Osama death confirmedPakistan's Inter-Services Intelligence (ISI) chief Lt. Gen. Ahmad Shuja Pasha may step down after the debacle over Osama bin Laden, a media report said on Friday.


To assuage both domestic and international anger and dismay over the presence of the Al Qaeda leader in a military cantonment town close to the capital, senior Pakistani officials have told the Daily Beast news website they recognize that an important head has to roll and soon.


They say the most likely candidate to be sacked is Lt. Gen. Ahmad Shuja Pasha, the director general of the country's spy agency, the ISI directorate.
In a last-ditch effort to control the damage and to assure the US that the ISI was not harboring Osama and was unaware of his presence in Pakistan, Pasha reportedly flew to Washington Friday, the report said.

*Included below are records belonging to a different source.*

(** The node that handles an event, and the handler; [None] when the event cannot happen.  Election
    timers fire only when armed, and terms stay below the largest 64-bit number. *)
Definition handler (opt : Options) (e : Event) (w : World) : option (nat * (Raft -> outcome)) :=
  match e with
  | ElectionTimeout i version =>
    s ← nodes w !! i;
    if election_timer s && (current_term s <? uint64_max)
    then Some (i, fun s => Some (electionTimeout opt version s)) else None
  | Heartbeat i => Some (i, heartbeat opt)
  | Deliver k version =>
    p ← net w !! k;
    Some (dst p, receivePacket opt (src p) (rpc p) version)
  | LoyaltyExpired i => Some (i, fun s => Some (set_loyalty false s, []))
  | DemoteLeader i => Some (i, fun s => Some (demoteLeader s))
  | MetadataDead i => Some (i, fun s => Some (stepDownToFollower kRaftOnly 0 s))
  | BlockPromotion i b => Some (i, fun s => Some (set_block_promotion b s, []))
  end.

Definition exec (opt : Options) (e : Event) (w : World) : Outcome :=
  match handler opt e w with
  | Some (i, f) => run_node i f w
  | None => Disabled
  end.

Fixpoint exec_all (opt : Options) (es : list Event) (w : World) : Outcome :=
  match es with
  | [] => Next w
  | e :: es => match exec opt e w with Next w' => exec_all opt es w' | o => o end
  end.

(** The cluster just after init() on each server; [is_elector] tells the electors. *)
Definition start (opt : Options) (n : nat) (is_elector : nat -> bool) : World :=
  MkWorld ((fun i => init n i opt (is_elector i)) <$> seq 0 n) [].

(** Runs of a cluster; the events allowed are those of [allowed]. *)
Inductive reachable (opt : Options) (n : nat) (is_elector : nat -> bool)
    (allowed : Event -> World -> Prop) : World -> Prop :=
  | reach_start : reachable opt n is_elector allowed (start opt n is_elector)
  | reach_step e w w' :
      reachable opt n is_elector allowed w ->
      allowed e w -> exec opt e w = Next w' -> reachable opt n is_elector allowed w'.

(** The events that never make a follower forget its vote. *)
Definition votes_kept (e : Event) (w : World) : Prop :=
  match e with
  | MetadataDead i => exists s, nodes w !! i = Some s /\ type s <> kFollower
  | _ => True
  end.

(** ** The invariant of a single node *)

(** The relations between the fields of node [i] of [n] that hold between events. *)
Record wf (n i : nat) (s : Raft) : Prop := MkWf {
  wf_id : id s = i;
  wf_len : length (node_ s) = n;
  wf_president : president s = true -> type s = kLeader;
  wf_timer : type s = kLeader -> election_timer s = false;
  wf_term : 0 <= current_term s <= uint64_max;
  wf_recv : type s = kCandidate -> forall info, node_ s !! i = Some info -> recv info = true;
}.

(** A packet on the wire. *)
Record packet_wf (p : Packet) : Prop := MkPacketWf {
  packet_other : src p <> dst p;
  packet_term : 0 <= rpc_term (rpc p) <= uint64_max;
}.

Definition packets_wf (i : nat) (effects : list Effect) : Prop :=
  forall p, p ∈ packets i effects -> packet_wf p.

Lemma packets_app i e1 e2 : packets i (e1 ++ e2) = packets i e1 ++ packets i e2.
Proof. apply omap_app. Qed.
(* ===== verification/Election.v ===== *)
(** Election safety of uRaft: what the handlers of URaft guarantee about leaders, and the runs in which
    they do not.

    The proof keeps two sets that grow along a run: the ballots, one for each vote that can be counted
    (voter, candidate and term), and the winners, one for each election won (node and term).  They are
    not part of the program; the invariant only says that such sets exist. *)
From S2P Require Import Prelude URaft.

(** ** Quorums *)

Lemma length_filter_le_size {A} (f : A -> bool) (l : list A) (X : gset nat) :
  (forall j a, l !! j = Some a -> f a = true -> j ∈ X) ->
  (length (List.filter f l) <= size X)%nat.
Proof.
  revert X. induction l as [|a l IH] using rev_ind; intros X HX; simpl; [lia|].
  rewrite List.filter_app, length_app. simpl.
  assert (length (List.filter f l) <= size (X ∖ {[length l]}))%nat as Hl.
  { apply IH. intros j b Hj Hb. pose proof (lookup_lt_Some _ _ _ Hj).
    apply elem_of_difference. split; [|set_unfold; lia].
    apply (HX j b); [|done]. by rewrite lookup_app_l. }
  destruct (f a) eqn:Ea; simpl.
  - assert (length l ∈ X) as Hin.
    { apply (HX _ a); [|done]. rewrite lookup_app_r, Nat.sub_diag by lia. done. }
    rewrite size_difference in Hl by set_solver. rewrite size_singleton in Hl.
    assert (0 < size X)%nat; [|lia].
    destruct (size X) eqn:E; [|lia]. apply size_empty_inv in E. set_solver.
  - etrans; [|apply (subseteq_size (X ∖ {[length l]})); set_solver]. lia.
Qed.
(* ===== verification/Goals.v ===== *)
(** Goals: how many copies of each part of a chunk are wanted, and where (src/common/goal.h,
    src/common/goal.cc).

    Labels are the 16-bit handles of media labels; the labels of a part are a flat map, a list of pairs
    (label, copies) sorted by label.  A slice keeps the pairs of all its parts in one list, with the
    number of pairs of each part. *)
From S2P Require Import Prelude Serialization Slices.

(** ** Labels *)

Definition kWildcard : Z := 65535.

Abbreviation Labels := (list (Z * Z)).

(** flat_map: keys in increasing order; insert(hint, value) with the end as the hint. *)
Definition label_ltb (x y : Z * Z) : bool := x.1 <? y.1.

Definition insert_end (result : Labels) (x : Z * Z) : Labels :=
  match last result with
  | Some y => if label_ltb y x then result ++ [x] else set_insert label_ltb result x
  | None => set_insert label_ltb result x
  end.

(** result[key] = value *)
Definition assign (result : Labels) (key value : Z) : Labels :=
  let it := partition_point (fun y => y.1 <? key) result in
  match result !! it with
  | Some y => if key <? y.1 then take it result ++ (key, value) :: drop it result
              else <[it := (key, value)]> result
  | None => result ++ [(key, value)]
  end.

Definition countLabels (labels : Labels) : Z := foldl (fun sum elem => sum + elem.2) 0 labels.

(** The state of the loop of makeLabelsUnion(). *)
Record UnionState := MkUnion {
  result : Labels;
  first_sum : Z;
  second_sum : Z;
  merged_sum : Z;
}.

(** The inner loop: labels of [second] before [label]; what is left of [second] is the iterator. *)
Fixpoint take_smaller (label : Z) (second : Labels) (st : UnionState) : option (UnionState * Labels) :=
  match second with
  | (l, c) :: rest =>
    if l <? label then
      if l =? kWildcard then None   (* assertion *)
      else take_smaller label rest
             (MkUnion (insert_end (result st) (l, c)) (first_sum st) (second_sum st + c)
                (merged_sum st + c))
    else Some (st, second)
  | [] => Some (st, second)
  end.

(** The loop over [first]. *)
Fixpoint union_loop (first second : Labels) (st : UnionState) : option (UnionState * Labels) :=
  match first with
  | [] => Some (st, second)
  | (l, c) :: rest =>
    if l =? kWildcard
    then Some (MkUnion (result st) (first_sum st + c) (second_sum st) (merged_sum st), second)
    else
      '(st, second) ← take_smaller l second st;
      match second with
      | (l2, c2) :: second' =>
        if l <? l2
        then union_loop rest second
               (MkUnion (insert_end (result st) (l, c)) (first_sum st + c) (second_sum st)
                  (merged_sum st + c))
        else union_loop rest second'
               (MkUnion (insert_end (result st) (l, Z.max c c2)) (first_sum st + c)
                  (second_sum st + c2) (merged_sum st + Z.max c c2))
      | [] =>
        union_loop rest second
          (MkUnion (insert_end (result st) (l, c)) (first_sum st + c) (second_sum st)
             (merged_sum st + c))
      end
  end.

(** The last loop: what is left of [second]. *)
Fixpoint union_rest (second : Labels) (st : UnionState) : UnionState :=
  match second with
  | [] => st
  | (l, c) :: rest =>
    union_rest rest
      (if l =? kWildcard
       then MkUnion (result st) (first_sum st) (second_sum st + c) (merged_sum st)
       else MkUnion (insert_end (result st) (l, c)) (first_sum st) (second_sum st + c)
              (merged_sum st + c))
  end.

Definition makeLabelsUnion (first second : Labels) : option Labels :=
  '(st, second) ← union_loop first second (MkUnion [] 0 0 0);
  let st := union_rest second st in
  let wildcards := Z.max (first_sum st) (second_sum st) - merged_sum st in
  Some (if 0 <? wildcards then assign (result st) kWildcard (u16 wildcards) else result st).

(** labelsDistance() *)
Fixpoint skip_smaller (label : Z) (second : Labels) (ret : Z) : Z * Labels :=
  match second with
  | (l, c) :: rest => if l <? label then skip_smaller label rest (ret + c) else (ret, second)
  | [] => (ret, [])
  end.

Fixpoint distance_loop (first second : Labels) (ret : Z) : Z :=
  match first with
  | [] => foldl (fun ret x => ret + x.2) ret second
  | (l, c) :: rest =>
    let '(ret, second) := skip_smaller l second ret in
    match second with
    | (l2, c2) :: second' =>
      if l <? l2 then distance_loop rest second (ret + c)
      else distance_loop rest second' (ret + Z.abs (c - c2))
    | [] => distance_loop rest second (ret + c)
    end
  end.

Definition labelsDistance (first second : Labels) : Z := distance_loop first second 0.

(** ** Slices *)

Record Slice := MkSlice { type_ : Z; part_size_ : list nat; data_ : Labels }.

(** Slice(Type) *)
Definition new_slice (type : Z) : option Slice :=
  n ← SliceType.expectedParts type; Some (MkSlice type (replicate (Z.to_nat n) 0%nat) []).

Definition size (s : Slice) : option Z := SliceType.expectedParts (type_ s).

Definition getPartOffset (s : Slice) (part : nat) : nat := sum_list (take part (part_size_ s)).

(** operator[]: the labels of a part. *)
Definition part (s : Slice) (p : nat) : Labels :=
  take (default 0%nat (part_size_ s !! p)) (drop (getPartOffset s p) (data_ s)).

Definition Slice_eqb (s t : Slice) : bool :=
  (type_ s =? type_ t) && bool_decide (data_ s = data_ t).

Definition getExpectedCopies (s : Slice) : Z := foldl (fun value entry => value + entry.2) 0 (data_ s).

Definition Slice_isValid (s : Slice) : bool :=
  match size s with
  | Some n =>
    forallb (fun entry => 0 <? entry.2) (data_ s) &&
    forallb (fun p => (0 <? length (part s p))%nat) (seq 0 (Z.to_nat n))
  | None => false
  end.

(** ** Goals *)

Record Goal := MkGoal { name_ : list Z; goal_slices_ : list Slice }.

Definition slice_ltb (s t : Slice) : bool := type_ s <? type_ t.

(** find(): the position of the slice of a type in the flat_set. *)
Definition find_slice (slices : list Slice) (type : Z) : option nat :=
  let it := partition_point (fun s => type_ s <? type) slices in
  match slices !! it with
  | Some s => if type <? type_ s then None else Some it
  | None => None
  end.

Definition setSlice (g : Goal) (s : Slice) : Goal :=
  match find_slice (goal_slices_ g) (type_ s) with
  | Some it => MkGoal (name_ g) (<[it := s]> (goal_slices_ g))
  | None => MkGoal (name_ g) (set_insert slice_ltb (goal_slices_ g) s)
  end.

(** The slice of a type, as the const operator[] returns it ([None] when it throws). *)
Definition slice_of (g : Goal) (type : Z) : option Slice :=
  it ← find_slice (goal_slices_ g) type; goal_slices_ g !! it.

Definition goal_copies (g : Goal) : Z :=
  foldl (fun ret element => ret + getExpectedCopies element) 0 (goal_slices_ g).

(** ** The union of labels *)

Definition sorted (ls : Labels) : Prop := StronglySorted (fun x y => x.1 < y.1) ls.
Definition entry_ok (x : Z * Z) : Prop := 0 <= x.1 <= kWildcard /\ 0 <= x.2.

(** Well-formed labels of a part: keys in order, copies not negative. *)
Definition labels_ok (ls : Labels) : Prop := sorted ls /\ Forall entry_ok ls.

Definition total (ls : Labels) : Z := foldr (fun x s => x.2 + s) 0 ls.

(** The copies wanted on a label. *)
Definition copies (l : Z) (ls : Labels) : Z :=
  foldr (fun x s => (if x.1 =? l then x.2 else 0) + s) 0 ls.

(** All labels of [r] come before those of [ls]. *)
Definition below (r ls : Labels) : Prop := forall x y, x ∈ r -> y ∈ ls -> x.1 < y.1.

Lemma total_app r ls : total (r ++ ls) = total r + total ls.
Proof. unfold total. induction r; simpl; lia. Qed.

Lemma total_cons x ls : total (x :: ls) = x.2 + total ls.
Proof. done. Qed.

Lemma copies_app l r ls : copies l (r ++ ls) = copies l r + copies l ls.
Proof. unfold copies. induction r; simpl; lia. Qed.

Lemma copies_cons l x ls : copies l (x :: ls) = (if x.1 =? l then x.2 else 0) + copies l ls.
Proof. done. Qed.

Lemma copies_absent l ls : (forall x, x ∈ ls -> x.1 <> l) -> copies l ls = 0.
Proof.
  induction ls as [|x ls IH]; intros H; [done|]. simpl. rewrite IH by set_solver.
  assert (x.1 <> l) by set_solver. by rewrite (proj2 (Z.eqb_neq _ _)).
Qed.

But the high-level sources who refused to be quoted or named say his resignation is only a matter of time.

Pakistanis are furious that the ISI and the powerful military, which control national security policy, could have been so incompetent as not to know that the Al Qaeda leader was comfortably holed up in Abbottabad, just 120 km north of Islamabad.

However, the report quoted a senior ISI officer as saying: "It's far from routine for someone to resign over failures." "But someone has to resign."

A former ISI officer was more blunt. "It was a great failure of, and an embarrassment to, Pakistani intelligence," he said. "The pressure is mounting for Pasha to resign."

Osama was killed in a US commando operation May 2 in his hideout in Abbottabad near Islamabad.

After the raid, President Barack Obama in a televised address confirmed the Al Qaeda leader's death. Osama's death ended nearly a decade-long manhunt for the US's most wanted terrorist.

Pakistani sources say that Pasha was never keen on the ISI job in the first place. He had no background in intelligence and was an infantry and armour officer in previous commands.

He was, however, very close to Kayani, who insisted he take up the job when he was nominated in 2008.

Pasha's resignation will not affect the US probe of how Osama was able to hide right under the noses of the Pakistani military for so long.

Clearly Washington suspects there must have been some official collusion at the highest level of the Pakistani security forces, the report said. The trove of documents, hard drives and memory sticks that the US Navy Seals removed from bin Laden's residence during the raid could provide some clues to American investigators, it said.